What you will do: Give the lines again exactly, from the one holding "Fixpoint argmax_from (a" to the last line of the listing below, both ends included and nothing added.

Supplied information:
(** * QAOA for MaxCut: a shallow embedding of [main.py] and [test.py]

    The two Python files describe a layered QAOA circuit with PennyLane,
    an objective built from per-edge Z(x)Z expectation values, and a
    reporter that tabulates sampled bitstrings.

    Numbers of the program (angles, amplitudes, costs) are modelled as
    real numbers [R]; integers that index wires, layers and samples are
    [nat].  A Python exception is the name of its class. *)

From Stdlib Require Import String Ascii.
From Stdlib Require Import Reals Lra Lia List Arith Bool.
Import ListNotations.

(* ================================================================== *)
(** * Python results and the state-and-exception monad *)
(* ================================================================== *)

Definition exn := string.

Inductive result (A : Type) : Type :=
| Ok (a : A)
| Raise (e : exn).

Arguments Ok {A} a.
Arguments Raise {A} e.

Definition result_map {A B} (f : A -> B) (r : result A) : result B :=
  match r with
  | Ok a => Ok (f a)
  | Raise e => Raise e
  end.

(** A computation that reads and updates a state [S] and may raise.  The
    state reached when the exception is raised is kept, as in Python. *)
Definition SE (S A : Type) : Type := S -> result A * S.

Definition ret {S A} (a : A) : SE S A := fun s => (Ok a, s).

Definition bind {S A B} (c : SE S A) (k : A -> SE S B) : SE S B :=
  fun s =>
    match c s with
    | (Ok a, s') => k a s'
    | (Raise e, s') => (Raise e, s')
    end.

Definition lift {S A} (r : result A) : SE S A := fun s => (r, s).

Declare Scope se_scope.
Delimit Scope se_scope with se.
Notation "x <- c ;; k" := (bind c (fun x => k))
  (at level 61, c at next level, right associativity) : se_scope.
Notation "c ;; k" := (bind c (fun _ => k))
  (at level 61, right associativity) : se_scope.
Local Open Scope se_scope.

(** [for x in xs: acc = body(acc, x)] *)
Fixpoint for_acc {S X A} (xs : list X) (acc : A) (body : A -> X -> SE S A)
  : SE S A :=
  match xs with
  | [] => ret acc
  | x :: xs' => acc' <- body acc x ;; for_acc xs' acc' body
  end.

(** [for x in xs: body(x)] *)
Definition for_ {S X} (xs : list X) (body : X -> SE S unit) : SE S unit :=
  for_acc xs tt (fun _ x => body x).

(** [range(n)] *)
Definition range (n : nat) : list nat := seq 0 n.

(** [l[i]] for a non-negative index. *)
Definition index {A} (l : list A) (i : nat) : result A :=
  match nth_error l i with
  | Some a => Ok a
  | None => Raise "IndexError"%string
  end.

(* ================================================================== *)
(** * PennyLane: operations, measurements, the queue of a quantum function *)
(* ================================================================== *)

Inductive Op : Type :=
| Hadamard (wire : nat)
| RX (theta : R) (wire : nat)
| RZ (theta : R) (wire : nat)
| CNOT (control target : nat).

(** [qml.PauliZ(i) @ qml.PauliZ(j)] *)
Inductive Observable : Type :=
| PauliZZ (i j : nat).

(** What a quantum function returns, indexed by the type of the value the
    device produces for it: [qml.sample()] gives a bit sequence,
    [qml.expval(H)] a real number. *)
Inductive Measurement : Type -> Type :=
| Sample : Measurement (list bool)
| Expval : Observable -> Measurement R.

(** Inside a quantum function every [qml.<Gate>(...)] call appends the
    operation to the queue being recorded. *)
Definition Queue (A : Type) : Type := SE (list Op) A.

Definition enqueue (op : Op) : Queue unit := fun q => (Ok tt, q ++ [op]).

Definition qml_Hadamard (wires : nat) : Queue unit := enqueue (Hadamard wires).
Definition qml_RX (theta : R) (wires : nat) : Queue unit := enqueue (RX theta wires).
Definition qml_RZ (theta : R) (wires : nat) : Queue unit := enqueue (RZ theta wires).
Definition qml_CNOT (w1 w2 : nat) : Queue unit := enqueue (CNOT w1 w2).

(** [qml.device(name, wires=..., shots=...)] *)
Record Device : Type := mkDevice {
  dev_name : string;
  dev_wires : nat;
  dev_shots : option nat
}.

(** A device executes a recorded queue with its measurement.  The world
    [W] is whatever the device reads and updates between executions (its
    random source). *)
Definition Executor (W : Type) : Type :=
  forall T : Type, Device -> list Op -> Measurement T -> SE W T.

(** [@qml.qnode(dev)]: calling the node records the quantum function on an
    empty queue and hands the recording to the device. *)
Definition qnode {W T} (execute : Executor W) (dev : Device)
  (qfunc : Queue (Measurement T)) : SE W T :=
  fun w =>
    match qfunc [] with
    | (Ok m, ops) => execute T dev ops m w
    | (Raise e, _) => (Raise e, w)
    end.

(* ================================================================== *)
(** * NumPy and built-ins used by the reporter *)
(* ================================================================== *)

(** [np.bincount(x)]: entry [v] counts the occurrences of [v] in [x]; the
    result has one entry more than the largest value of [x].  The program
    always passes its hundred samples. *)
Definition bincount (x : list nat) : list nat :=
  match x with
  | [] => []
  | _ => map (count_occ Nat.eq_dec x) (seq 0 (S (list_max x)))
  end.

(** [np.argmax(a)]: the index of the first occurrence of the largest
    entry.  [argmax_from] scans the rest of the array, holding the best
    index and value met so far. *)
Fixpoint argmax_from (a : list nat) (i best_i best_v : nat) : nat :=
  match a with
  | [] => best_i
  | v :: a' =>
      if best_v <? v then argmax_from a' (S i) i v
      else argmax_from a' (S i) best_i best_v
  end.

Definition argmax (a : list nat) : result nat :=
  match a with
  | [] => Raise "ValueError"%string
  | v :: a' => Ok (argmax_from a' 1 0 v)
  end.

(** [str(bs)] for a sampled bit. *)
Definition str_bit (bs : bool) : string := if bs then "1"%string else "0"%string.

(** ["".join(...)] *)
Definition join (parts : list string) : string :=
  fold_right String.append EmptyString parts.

Result for this task:
Fixpoint argmax_from (a : list nat) (i best_i best_v : nat) : nat :=
  match a with
  | [] => best_i
  | v :: a' =>
      if best_v <? v then argmax_from a' (S i) i v
      else argmax_from a' (S i) best_i best_v
  end.

Definition argmax (a : list nat) : result nat :=
  match a with
  | [] => Raise "ValueError"%string
  | v :: a' => Ok (argmax_from a' 1 0 v)
  end.

(** [str(bs)] for a sampled bit. *)
Definition str_bit (bs : bool) : string := if bs then "1"%string else "0"%string.

(** ["".join(...)] *)
Definition join (parts : list string) : string :=
  fold_right String.append EmptyString parts.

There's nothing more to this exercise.